The primary hypothesis is that once daily fixed-dose combination elvitegravir (ELV),
cobicistat (COBI), emtricitabine (FTC), and tenofovir disoproxil fumarate (TDF) will rapidly
reduce viral replication to <50 copies RNA/ml in participants with acute HIV infection. The
secondary hypotheses to be considered are 1) virologic response rates as measured by plasma
HIV RNA levels will be non-inferior or superior to a historical group of participants from
the PHI cohort treated with EFV/FTC/TDF, 2) compared to historical controls treated with
EFV/FTC/TDF, plasma HIV RNA will decrease more rapidly in PHI participants treated with
ELV/COBI/FTC/TDF, 3) compared to historical controls treated with EFV/FTC/TDF, immune
activation as measured by the proportion CD4+ and CD8+ cells expressing HLA-DR and CD38+ will
decrease more rapidly in PHI participants treated with ELV/COBI/FTC/TDF, 4)in a subset of
participants samples will be obtained from compartments such as the gastrointestinal tract,
and lymphoid tissues to assess changes over time in parameters such as HIV-1 RNA, immunologic
responses to HIV, and tissue and anatomic reservoirs. We hypothesize that treatment with the
ELV/COBI/FTC/TDF will demonstrate improved viral clearance in these compartments as compared
to historical controls treated with EFV/FTC/TDF. 5) in a subset of participants who remain
suppressed on therapy, resting CD4 cells with replication-competent HIV-1 (latent reservoir)

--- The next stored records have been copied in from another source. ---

(* ===== verification/Prelude.v ===== *)
(** * xv6 and JOS: a verification library (root file)

    The repository holds the xv6 operating system with the changes of a
    course ([src/homeworks/xv6-public/], written [xv6/] below) and the labs on
    the JOS kernel ([src/labs/lab02-mem-management/], written [jos/]).  This
    library is a shallow embedding of their C code in Rocq: a C function is a
    function of the same name on an explicit state, and the theorems are about
    those functions.

    ** How C is translated

    - Integers are [Z]; an operation that can leave the range of its C type is
      followed by a conversion ([u8], [u32], [s32], ...) of this file.
    - A function that reads and writes a state [S] is an [M S A]: it returns a
      value and a state, or stops with a reason ([stop]): a panic with its
      message, a dereference of a bad pointer or index ([Faulted]), a sleep
      that nobody ends ([Asleep]), a lock of another CPU ([Spinning]), or the
      end of the bound of a loop ([NoFuel]).  Error codes are results.
    - Structures are records with the fields of the source; tables are lists
      updated by index, an index out of range faults; pointers are indices
      into tables, or addresses where the memory itself is modelled.
    - A loop that is not structural takes a [fuel] argument.  A theorem that a
      call returns is proved for all fuel above a bound that follows from the
      state (the length of the list, the size of the string, the number of
      bytes), so the bound is no restriction.
    - sleep() is a call of [sleep_on]: it gives up its lock, and continues
      with a state that the argument [env] says the others have made of it.
    - Hardware, devices behind the file table, the kernel's answer to a
      program's sbrk() and the like are parameters (classes [Controller],
      [Devsw], [BlockDev], or arguments); where a theorem needs their
      behaviour it is a hypothesis or the law of a class, with an instance.

    ** The files and the code

    Kernel, from the bottom up:
    - [CString]: memset, memmove, strncmp, strlen, ... of xv6/string.c on a
      byte memory.
    - [Spinlock]: xv6/spinlock.c with pushcli/popcli on one CPU ([Spin],
      [SpinProofs]) and the xchg loops of all CPUs interleaved ([Smp],
      [SmpProofs]); [acquire] and [release] of this file are the abstract lock
      they implement, used everywhere else.
    - [Sleeplock]: xv6/sleeplock.c and any number of processes that call it;
      what wakeup() does to them is an argument of [releasesleep_in].
    - [Layout]: superblock, inode, directory entry and log header of xv6/fs.h
      and log.c as bytes of a block.
    - [Bio], [Lru], [BioCache]: xv6/bio.c with its doubly linked list, and the
      memory disk of memide.c.  [Cache] is the interface of the buffer cache
      (class of operations on handles, with laws); [BioCache] is its instance.
    - [Log], [LogProofs]: xv6/log.c over [Cache]; a crash is a prefix of the
      sequence of writes that reached the disk.
    - [Tx]: the interface of transactions, implemented by [Log] over [Cache].
    - [Fs], [FsProofs]: xv6/fs.c over [Tx]: block allocator, inodes, files,
      directories, paths; [FsGrow]: files that grow; [FsTrunc]: itrunc();
      [FsDir]: directories as finite maps.
    - [Ide], [IdeProofs]: xv6/ide.c, the interrupt-driven disk driver.
    - [Kalloc]: xv6/kalloc.c, the free list inside the free pages.
    - [Mp]: xv6/mp.c, the tables of the BIOS; [Boot]: xv6/bootmain.c and
      jos/boot/main.c, the loading of a kernel from the disk; [Apic]:
      xv6/lapic.c, ioapic.c and picirq.c, jos/kern/kclock.c and the detection
      of memory of jos/kern/pmap.c, on a bus of registers and ports.
    - [Vm]: xv6/vm.c on the memory of [Kalloc]; [VmProofs]: what a page
      directory denotes, walkpgdir(), mappages(); [VmFree]: deallocuvm(),
      freevm(); [VmGrow]: allocuvm() and the invariant of the loops that grow
      an address space; [VmFork]: setupkvm(), copyuvm().
    - [Pipe]: xv6/pipe.c and the bounded queue it implements.
    - [Proc], [ProcProofs]: xv6/proc.c; the steps of all CPUs on the process
      table as a relation.
    - [File]: xv6/file.c; [Syscall]: syscall.c; [Trap]: sysproc.c and trap.c;
      [Sysfile]: sysfile.c; [Exec]: exec.c; [Kernel]: the table of system
      calls; [FileWrite]: the part of a write that is one transaction;
      [FsCrash]: filewrite() over fs.c, log.c and the cache under crashes.
      They share the state [kstate] of [Proc]: processes, memory,
      files, clock.  [Frame] proves what a call leaves alone, [FdProofs] the
      reference counts, [SyscallProofs] what the kernel accepts from a process.
      [ExecVm] is the flat memory that a program sees and the operations on
      page tables as operations on it; [ExecProofs] is exec() in its terms.
    - [Console], [ConsoleProofs]: xv6/console.c, kbd.c, uart.c.

    User programs: [Ulib] (xv6/ulib.c, printf.c), [Umalloc], [UmallocProofs]
    (umalloc.c), [Grep] (grep.c, wc.c), [Shell], [ShellProofs] (sh.c: the
    parser, and runcmd() and main() as trees of system calls), [ShellRun]
    (those trees run on tables of file descriptors); [Hw2Shell], [Hw2Proofs]
    (src/homeworks/hw02-shell/sh.c); [Progs], [ProgsProofs] (cat.c, ls.c,
    init.c, echo.c, rm.c, ... as interaction trees over the system calls).

    Host: [Mkfs] (xv6/mkfs.c: the image as a list of blocks), [MkfsProofs]
    (iappend() and ialloc() on a file system in the terms of [FsGrow]),
    [MkfsImage] (main(), and the kernel that boots from the image).

    JOS: [Stab] (jos/kern/kdebug.c), [Printfmt] (jos/lib/printfmt.c,
    jos/kern/printf.c), [JosString] (jos/lib/string.c), [JosConsole]
    (jos/kern/console.c) with its screen as a terminal ([JosTerm]) and its
    keyboard and input ring ([JosInput]), [JosMonitor] (jos/kern/monitor.c,
    jos/lib/readline.c) with the line editor ([JosReadline]) and the commands
    ([JosCommand]).

    ** What the theorems show

    - Crash safety: commit() is atomic and recovery is idempotent under a
      crash at any write ([LogProofs]); with the file system on top, a write()
      of any length leaves a whole number of its parts ([FsCrash]).
    - Mutual exclusion and lost wakeups: spin locks in every interleaving,
      sleep locks, one CPU per process, wait() ([Spinlock], [Sleeplock],
      [ProcProofs]).
    - Refinement of abstract specifications: the list of buffers in LRU order
      ([BioCache]), the lock ([Spinlock]), the queue of the disk and the memory
      disk ([IdeProofs]), the bounded queue of a pipe, to the byte and with the
      readers' turns in between ([Pipe]), the ordered free list of malloc() ([UmallocProofs]),
      the line editor of the console ([ConsoleProofs]); for JOS the terminal,
      the keyboard and readline() ([JosTerm], [JosInput], [JosReadline]).
    - Files and directories: writei() takes exactly the first free blocks and
      changes nothing else, itrunc() gives exactly them back, a part of a write
      fits the log; dirlink() and unlink are insertion into and deletion from a
      finite map ([FsGrow], [FsTrunc], [FileWrite], [FsDir]).
    - Composition: the image that mkfs writes is a file system for which
      initlog() succeeds and these invariants hold ([MkfsImage]).
    - Functional correctness with the error branches: balloc(), readi(),
      dirlookup(), mappages(), kalloc() and kfree(), pipes, exit(), malloc(),
      stab_binsearch(), snprintf(), mpinit(), the boot loaders, the clock and
      the interrupt controllers.
    - exec(): a call that returns -1 leaves the process, its page tables and
      the pages of all others as they were and every new page free; a call
      that succeeds gives the process exactly the memory that reading the file
      and pushing the arguments into a flat memory give, with the size, the
      entry point and the stack pointer that belong to it, and frees the old
      one; and it succeeds when the program and its arguments fit and there
      are pages enough ([ExecProofs]).  It assumes that the page tables of the
      process and the free list are in order, that the data segment of the
      kernel lies where kernel.ld puts it ([layout_ok]), and that blocks and
      devices deliver bytes ([storage_ok]).
    - Accounting: reference counts of open files through every system call,
      fork() and exit() ([FdProofs]); the reservation of log blocks; pages:
      tables, frames and free list of an address space hold the same pages
      before and after every operation ([VmGrow], [VmFork]).
    - Programs that read until the end or run for ever: cat and ls on all
      files, by interpretation of their trees; init against all answers of
      the kernel, by coinduction ([ProgsProofs]).
    - Languages: the regular expressions of grep against a declarative
      matching relation ([Grep]), the shell's parser against a printer
      ([ShellProofs]), the programs a command line starts and their
      descriptors ([ShellRun], [Hw2Proofs]), the two shells against each other
      ([Hw2Proofs]), encodings of inodes ([Layout]), strtol() against the
      formatter ([JosString]).
    - Types: the static variables of the JOS console under arbitrary values on
      its ports ([JosInput]).
    - Where the code does something else than it means to, a lemma shows it on
      the model: a log that panics although begin_op() admitted the operation
      ([log_reservation]), kill() of a dead pid ([kill_unused]), copyout()
      through a missing page table ([copyout_no_table]), fork() after sbrk()
      ([copyuvm_hole]), sbrk() without
      allocation ([sbrk_delayed], [sbrk_kernel_pointer]), lines cut by short
      reads in grep ([grep_short_read]), overflow in malloc()
      ([malloc_overflow], [malloc_shrinks]), disk errors taken for data
      ([read_error_valid]), adjacent stabs ([binsearch_adjacent]), formats
      ([minus_pads_left], [error_int_min]), the input ring of JOS
      ([ring_overflow]), delete in an empty line ([delete_at_start]), a fork1()
      that goes on ([fork1_goes_on]), a chopped line ([cd_without_newline]),
      the size of a root directory of full blocks ([root_size_behind]), an
      unknown entry of the BIOS tables ([unknown_entry_hangs]).

    Helper lemmas and automation are in this file (monad laws, the tactics
    [run], [step], [dlia], record update), in [Frame] (hint database [frames])
    and at the head of the files that use them.

    ** Not modelled

    Assembly (bootasm.S, entry.S, context switch, trap frames on the stack)
    and main(), which calls the initialisations in order; the set-up of the
    serial port (uartinit), segment registers (seginit, and of switchuvm all
    but its checks), procdump() and messages on the console where nothing
    depends on them; the test programs; the rest of jos/kern/pmap.c, whose
    functions are empty at this commit, and the other labs' copies of the
    modelled files;
    the copies of xv6 under hw01 and hw03, which differ from the modelled files
    in two system calls.  A process that returns from a system call to user
    code is not followed there.  In [FsCrash] one process runs; the
    interleaving of operations in one transaction is that of [LogProofs]. *)
From Stdlib Require Export ZArith Lia List String Ascii.
From stdpp Require Export base tactics numbers list option gmap.
(* ===== verification/Lru.v ===== *)
(** * The list of buffers

    The doubly linked list through the buffers of [Bio.v] is well formed and
    represents a list of buffers in least-recently-used order: proofs about
    the walks of bget() and the pointer writes of brelse(). *)
From S2P Require Import Prelude.
From S2P Require Import Sleeplock.
From S2P Require Import Bio.

(** ** Doubly linked lists over functions *)

(** From [a], following [f], come the elements of [l], then [e]. *)
Fixpoint linked (f : nat -> nat) (a : nat) (l : list nat) (e : nat) : Prop :=
  match l with
  | [] => f a = e
  | x :: l' => f a = x /\ linked f x l' e
  end.

Definition fupd (f : nat -> nat) (i v : nat) : nat -> nat :=
  fun j => if decide (j = i) then v else f j.

Lemma linked_app f a l1 x l2 e :
  linked f a (l1 ++ x :: l2) e <-> linked f a l1 x /\ linked f x l2 e.
Proof. revert a. induction l1 as [|y l1 IH]; intros a; simpl; [tauto|]. rewrite IH. tauto. Qed.

Lemma linked_ext f g l : forall a e,
  (forall i, i ∈ a :: l -> f i = g i) -> linked f a l e -> linked g a l e.
Proof.
  induction l as [|x l IH]; intros a e He; simpl.
  - intros <-. symmetry. apply He. left.
  - intros [H1 H2]. split; [rewrite <- He by left; exact H1|].
    apply IH; [|exact H2]. intros i Hi. apply He. right. exact Hi.
Qed.
Lemma bread_miss i b : List.find (holds_at (caches ROOTDEV n) bs) l = None ->
  List.find (holds_at recyclable bs) (rev l) = Some i -> bs !! i = Some b ->
  exists s', bread ROOTDEV n (mk_bio None bs d) = Ret i s' /\
    hold (cores (mk_bio None bs d)) !! i = None /\
    sees s' (content d (cores (mk_bio None bs d))) (dirty (cores (mk_bio None bs d)))
      (<[i := n]> (hold (cores (mk_bio None bs d)))) d.
Proof.
  intros Hf Hrec Hb. pose proof Hok as (_ & _ & Hcs). cbn [bc_disk] in Hcs.
  pose proof (lookup_cores None bs d i b Hb) as Hc.
  pose proof (find_block bs d l n Hok Ho) as Hmiss. rewrite Hf in Hmiss.
  apply List.find_some in Hrec as Hrec'. destruct Hrec' as [Hi Ht].
  apply list_elem_of_In in Hi. rewrite <- (Permutation_rev l) in Hi.
  apply (order_elem _ _ _ Ho) in Hi.
  unfold holds_at, recyclable in Ht. rewrite Hb in Ht. apply andb_prop in Ht as [Hr Hcl].
  apply negb_true_iff in Hcl.
  assert (hold (cores (mk_bio None bs d)) !! i = None) as Hnone
    by (rewrite lookup_hold, Hc; cbn; rewrite Hr; reflexivity).
  destruct (free_unlocked i b Hb Hnone) as (_ & Hun & Hlen & Hcoh).
  pose proof Hcs as (_ & Hdk & _ & _ & _).
  unfold bread. step by (apply (bget_recycle bs d l ROOTDEV n i b bufs_length Ho Hb Hun Hf Hrec)).
  step by (eapply on_buf_get; cbn [bc_buf]; apply lookup_alter_at; exact Hb).
  change (bitset (b_flags _) B_VALID) with false. cbn iota.
  step by (eapply law_dev_read with (b := recycled ROOTDEV n b);
    [apply lookup_alter_at; exact Hb | split_and!; auto; apply Hun | reflexivity | cbn; lia | reflexivity]).
  unfold upd, set_field at 1. cbn [bc_lock bc_buf bc_disk]. rewrite list_alter_alter_eq.
  rewrite (alter_ext_at _ filled i bs b Hb) by reflexivity.
  eexists. split; [reflexivity|]. split; [exact Hnone|].
  eapply sees_ext; [eapply (update_sees bs d d i b filled); eauto| | |].
  - unfold HEAD. lia.
  - intros y; split; reflexivity.
  - unfold buf_ok. cbn.
    destruct Hun as [U1 U2]. split_and!; auto. right. split_and!; auto; lia.
  - intros j x Hx Hd E. destruct (Hmiss j x Hx Hd E).
  - rewrite Hcl. discriminate.
  - intros m. apply upd_content_self. apply (content_miss d _ n Hmiss).
  - cbn -[dirty cores]. assert (n ∉ dirty (cores (mk_bio None bs d))); [|set_solver].
    intros (j & x & Hx & Hfl & E)%elem_of_dirty. pose proof Hcs as (_ & _ & Hall & _).
    destruct (Hall j x Hx) as (_ & _ & [(_ & F & _)|(D & _)]); [|destruct (Hmiss j x Hx D E)].
    rewrite F in Hfl. discriminate.
  - reflexivity.
Qed.
End Bread.

Lemma bio_bread s n : bio_ok s -> 0 <= n < d_size (c_disk s) -> ~ held s n ->
  (size (pinned s ∪ {[n]}) <= NBUF)%nat ->
  exists i s', c_bread ROOTDEV n s = Ret i s' /\ c_hold s !! i = None /\
    sees s' (c_content s) (c_dirty s) (<[i := n]> (c_hold s)) (c_disk s).
Proof.
  intros Hok Hn Hh Hsz. split_bio s. pose proof Hok as (Hlk & [l Ho] & Hcs). cbn in Hlk, Ho. subst lk.
  pose proof (find_block bs d l n Hok Ho) as Hfind.
  destruct (List.find (holds_at (caches ROOTDEV n) bs) l) as [i|] eqn:Ef.
  - destruct Hfind as (b & Hb & HH & Hd & Hno). exists i.
    eapply (bread_hit bs d l n Hok Ho Hn Hh i b); eauto.
  - destruct (recyclable_exists bs d l n Hok Ho Hfind Hsz) as [i Hi]. exists i.
    assert (is_Some (bs !! i)) as [b Hb].
    { apply List.find_some in Hi as [_ Ht]. unfold holds_at in Ht.
      destruct (bs !! i); [eauto | discriminate]. }
    eapply (bread_miss bs d l n Hok Ho Hn Hh i b); eauto.
Qed.

Lemma content_cases d cs n :
  (exists i b, cs !! i = Some b /\ b_dev b = 1 /\ b_blockno b = n) \/ content d cs n = d_img d n.
Proof.
  unfold content. destruct (list_find _ cs) as [[i b]|] eqn:E; [left|right; reflexivity].
  apply list_find_Some in E as (Hb & [Hd Hn] & _). eauto.
Qed.

Lemma bio_clean s n : bio_ok s -> n ∉ c_dirty s -> ~ held s n -> c_content s n = d_img (c_disk s) n.
Proof.
  intros Hok Hd Hh. split_bio s. pose proof Hok as (Hlk & _ & Hcs). cbn in Hlk. subst lk.
  cbn [bc_disk] in Hcs. destruct (content_cases d (cores (mk_bio None bs d)) n) as [(i & c & Hc & Hdev & <-)|E];
    [|exact E].
  rewrite (content_hit d _ i c Hcs Hc Hdev). destruct (cores_lookup _ _ _ _ _ Hc) as (b & Hb & ->).
  apply (free_unlocked bs d Hok i b Hb); [|exact Hdev|].
  - destruct (hold (cores (mk_bio None bs d)) !! i) as [m|] eqn:E; [|reflexivity].
    exfalso. apply Hh. exists i. cbn [c_hold bio_view]. rewrite E.
    rewrite lookup_hold, Hc in E. cbn in E. destruct (b_refcnt b =? 0); [discriminate|].
    injection E as <-. reflexivity.
  - apply not_true_iff_false. intros E. apply Hd. apply (in_dirty d _ i (core b) Hcs Hc Hdev). exact E.
Qed.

will be quantitated and compared to similar measurements in PHI participants treated with
EFV/FTC/TDF. In addition, we will compare these results to those measured in HIV-1 infected
participants treated and 6) ELV/COBI/FTC/TDF will be well tolerated, and the proportion of
participants who require treatment modification will be less than that observed in
participants treated with EFV/FTC/TDF.